When something occurs: now, then, later, immediately, yesterday, tomorrow,
the next day.
How something occurs: quickly, slowly, stupidly, happily, effortlessly.
How often something occurs, or its duration: often, seldom, frequently, once,
twice, never, always.
How much of something (the extent of something): hardly, extremely, minimally, greatly, more, less, too, excessively.
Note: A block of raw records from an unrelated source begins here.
Lemma process_task_run cp l x run left x' : drained cp l x run left x' → ∀ fuel (s : tqs X),
  cur_priority s = cp → q_ext s = x → cpu_ok (r_cpu (task_queue s)) → 0 < irq_nested_count (r_cpu (task_queue s)) →
  rholds (r_buf (task_queue s)) l → sorted_by priority l → (length run < fuel)%nat →
  wp (process_task call fuel None) (λ _, ended left x' s) s.
Proof.
  induction 1 as [l x Hrun|e l x run left x' He Hroom _ IH]; intros [|fuel] s Hcp Hx Hc Hpos Hr Hs Hf; try (simpl in Hf; lia);
    cbn [process_task]; wp_step; apply wp_gets; wp_step; wp_step; apply wp_get_st; rewrite (holds_empty _ _ Hr).
  - destruct l as [|e l]; simpl.
    { wp_step. wp_step. by split. }
    wp_step. apply wp_zoom. eapply wp_cell_get; [by eapply holds_head|]. cbn beta iota.
    replace (set_task_queue (task_queue s) s) with s by by destruct s.
    simpl in Hrun. rewrite Hcp. destruct (Z.ltb_spec cp (priority e)); [|done]. wp_step. wp_step. by split.
  - rewrite bool_decide_false by done. wp_step. apply wp_zoom. eapply wp_cell_get; [by eapply holds_head|]. cbn beta iota.
    replace (set_task_queue (task_queue s) s) with s by by destruct s.
    rewrite Hcp. destruct (Z.ltb_spec cp (priority e)); [lia|].
    wp_step. apply wp_zoom. eapply wp_eq; [by apply (consume_run _ l e)|]. wp_step. cbn iota beta.
    set (s1 := set_task_queue _ s). apply sorted_cons in Hs as [_ Hs]. rewrite <- Hcp. change (cur_priority s) with (cur_priority s1).
    apply (wp_run_task e l s1); [done|done|by eapply holds_pop|done|by rewrite <- Hx in Hroom|].
    intros r Hr'. eapply wp_mono; [apply (IH fuel); simpl; try done|].
    + by rewrite Hx.
    + change (q_ext s1) with (q_ext s) in Hr'. by rewrite Hx in Hr'.
    + by apply queued_sorted.
    + simpl in Hf. lia.
    + intros _ s' [H1 H2 H3 H4]. by split.
Qed.


(** [add_task] of a task more urgent than the current work runs it at once,
    before every queued task, and then those that may preempt. *)
Theorem add_task_preempts fuel l run left x' (s : tqs X) callback prio data :
  cpu_ok (r_cpu (task_queue s)) → 0 < irq_nested_count (r_cpu (task_queue s)) →
  rholds (r_buf (task_queue s)) l → sorted_by priority l → prio < cur_priority s →
  let x := mk_task callback prio data in
  Z.of_nat (length l + length (adds x (q_ext s))) < BUFLEN →
  drained (cur_priority s) (queued l (adds x (q_ext s))) (eff x (q_ext s)) run left x' → (S (length run) < fuel)%nat →
  ∃ s', add_task call fuel callback prio data s = Ok (tt, s') ∧ ended left x' s s'.
Proof.
  intros Hc Hpos Hr Hs Hp x Hroom Hd Hf. apply wp_unit. unfold add_task. wp_step. apply wp_gets. fold x.
  destruct (Z.ltb_spec prio (cur_priority s)); [|lia].
  destruct fuel as [|fuel]; [lia|]. cbn [process_task]. wp_step. apply wp_gets. wp_step. wp_step. cbn iota beta.
  apply (wp_run_task x l s); [done|done|done|done|done|]. intros r Hr'.
  eapply wp_mono; [apply (process_task_run _ _ _ _ _ _ Hd fuel); simpl; try done|].
  - by apply queued_sorted.
  - lia.
  - intros _ s' [H1 H2 H3 H4]. by split.
Qed.

(** Any other task is inserted into the queue behind the tasks of the same or
    higher urgency, and nothing runs. *)
Theorem add_task_queues fuel l (s : tqs X) callback prio data :
  cpu_ok (r_cpu (task_queue s)) → rholds (r_buf (task_queue s)) l → Z.of_nat (length l) < BUFLEN - 1 →
  sorted_by priority l → cur_priority s ≤ prio →
  let l' := queued l [mk_task callback prio data] in
  ∃ s', add_task call fuel callback prio data s = Ok (tt, s') ∧ ended l' (q_ext s) s s' ∧ sorted_by priority l'.
Proof.
  intros Hc Hr Hlen Hs Hp l'. apply wp_unit. unfold add_task. wp_step. apply wp_gets.
  destruct (Z.ltb_spec prio (cur_priority s)); [lia|].
  wp_step. apply wp_get_st. rewrite (holds_full _ l Hr), bool_decide_false by lia.
  destruct (insert_run priority (λ e, prio <? priority e) (mk_task callback prio data) l (task_queue s)) as (r & E & Hrr); [done..|].
  unfold mbind, M_bind in E. wp_step. apply wp_zoom.
  destruct (ring_buf_produce _ (task_queue s)) as [[[] s1]| |] eqn:E1; try done.
  eapply wp_eq; [exact E1|]. wp_step. apply wp_zoom. eapply wp_eq; [exact E|]. wp_step.
  split; [by split|by apply sorted_insert].
Qed.
End Tasks.

(** Handlers that log their number; while handler 1 runs, an interrupt queues a
    task of handler 3 (priority 5). *)
Definition third : task_queue_element := mk_task 3 5 0.
Definition log_eff (e : task_queue_element) (x : list Z) : list Z := x ++ [k_handler e].
Definition log_adds (e : task_queue_element) (x : list Z) : list task_queue_element :=
  if (k_handler e =? 1) && (priority e <=? 5) then [third] else [].
Definition log_call (h d : Z) : M (tqs (list Z)) unit :=
  s ← get_st;
  modify (set_qext (q_ext s ++ [h])) ;;
  if (h =? 1) && (cur_priority s <=? 5) then
    on_tasks (ring_buf_produce third) ;;
    _ ← on_tasks (move_forward 512 (λ e, priority third <? priority e) (producer_idx (r_buf (task_queue s))));
    mret tt
  else mret tt.

Lemma log_call_ok e l (s : tqs (list Z)) :
  cpu_ok (r_cpu (task_queue s)) → rholds (r_buf (task_queue s)) l → sorted_by priority l → cur_priority s = priority e →
  Z.of_nat (length l + length (log_adds e (q_ext s))) < BUFLEN →
  ∃ r, rholds r (queued l (log_adds e (q_ext s))) ∧
    log_call (k_handler e) (k_data e) s = Ok (tt, mk_tqs (set_rbuf r (task_queue s)) (cur_priority s) (log_eff e (q_ext s))).
Proof.
  destruct s as [[c q] p x]. cbn [task_queue cur_priority q_ext r_buf r_cpu]. intros Hc Hq Hs Hp Hroom.
  unfold log_adds, log_eff, log_call in *. rewrite <- Hp in *.
  destruct ((k_handler e =? 1) && (p <=? 5)) eqn:Eh.
  - destruct (insert_run priority (λ e, priority third <? priority e) third l (mk_rst c q)) as (r & E & Hr);
      [done|done|simpl in Hroom; unfold BUFLEN in *; lia|done|done|].
    exists r. split; [exact Hr|]. erewrite bind_Ok by done. erewrite bind_Ok by done. cbn [cur_priority]. rewrite Eh.
    unfold mbind, M_bind in E |- *. unfold on_tasks, zoom. cbn [set_qext task_queue].
    destruct (ring_buf_produce third (mk_rst c q)) as [[[] s1]| |] eqn:E1; try done.
    cbn [set_task_queue task_queue r_buf] in *. by rewrite E.
  - exists q. split; [done|]. erewrite bind_Ok by done. erewrite bind_Ok by done. cbn [cur_priority]. by rewrite Eh.
Qed.

Lemma log_adds_ok e (x : list Z) y : y ∈ log_adds e x → priority e ≤ priority y.
Proof.
  unfold log_adds. destruct (Z.leb_spec (priority e) 5); rewrite ?andb_false_r; [|by intros ?%elem_of_nil].
  destruct (k_handler e =? 1); [|by intros ?%elem_of_nil]. by intros ->%list_elem_of_singleton.
Qed.

(** Work of priority 7 with two tasks queued, the second less urgent. *)
Definition tasks0 : tqs (list Z) := mk_tqs (ring_of (mk_task 0 0 0)) 7 [].
Definition tasks1 : tqs (list Z) :=
  set_task_queue (mk_rst (r_cpu (task_queue tasks0)) (mk_ring 2 0 (<[1 := mk_task 2 9 0]> (<[0 := mk_task 1 4 0]> (rbuf (r_buf (task_queue tasks0))))))) tasks0.

Lemma tasks1_holds : rholds (r_buf (task_queue tasks1)) [mk_task 1 4 0; mk_task 2 9 0].
Proof.
  pose proof (holds_push _ _ (ring_of_holds (mk_task 0 0 0)) (mk_task 1 4 0) eq_refl) as H1.
  pose proof (holds_push _ _ H1 (mk_task 2 9 0) eq_refl) as H2. exact H2.
Qed.


Lemma add_task_preempts_witness :
  ∃ s', add_task log_call 3 1 4 0 tasks0 = Ok (tt, s') ∧ q_ext s' = [1; 3].
Proof.
  destruct (add_task_preempts log_call log_eff log_adds log_call_ok 3 [] [third] [] [1; 3] tasks0 1 4 0) as (s' & E & [_ Hx _ _]);
    [split; [vm_compute; discriminate|reflexivity]|reflexivity|exact (ring_of_holds _)|apply sorted_nil|reflexivity|vm_compute; reflexivity| |simpl; lia|].
  - apply drained_run; [simpl; lia|vm_compute; reflexivity|]. by apply drained_end.
  - exists s'. split; [exact E|exact Hx].
Defined.

Lemma add_task_queues_witness :
  ∃ s', add_task log_call 3 9 8 0 tasks0 = Ok (tt, s') ∧ q_ext s' = [] ∧ rholds (r_buf (task_queue s')) [mk_task 9 8 0].
Proof.
  destruct (add_task_queues log_call 3 [] tasks0 9 8 0) as (s' & E & [Hq Hx _ _] & _);
    [split; [vm_compute; discriminate|reflexivity]|exact (ring_of_holds _)|vm_compute; reflexivity|apply sorted_nil|vm_compute; discriminate|].
  exists s'. split; [exact E|]. split; [exact Hx|exact Hq].
Defined.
Yesterday, [adverb] Officer Jones [proper noun] apprehended [action verb]
two suspects [common noun].
In the preceding example, yesterday modifies the verb apprehended. In effect, the
word yesterday describes when the action of apprehending the suspects occurred.
Many adverbs also may be formed by simply adding an –ly to the adjective; so
when you see a word ending in an –ly, usually it is an adverb. Table 2-2 shows a
series of common adjectives and their adverb forms.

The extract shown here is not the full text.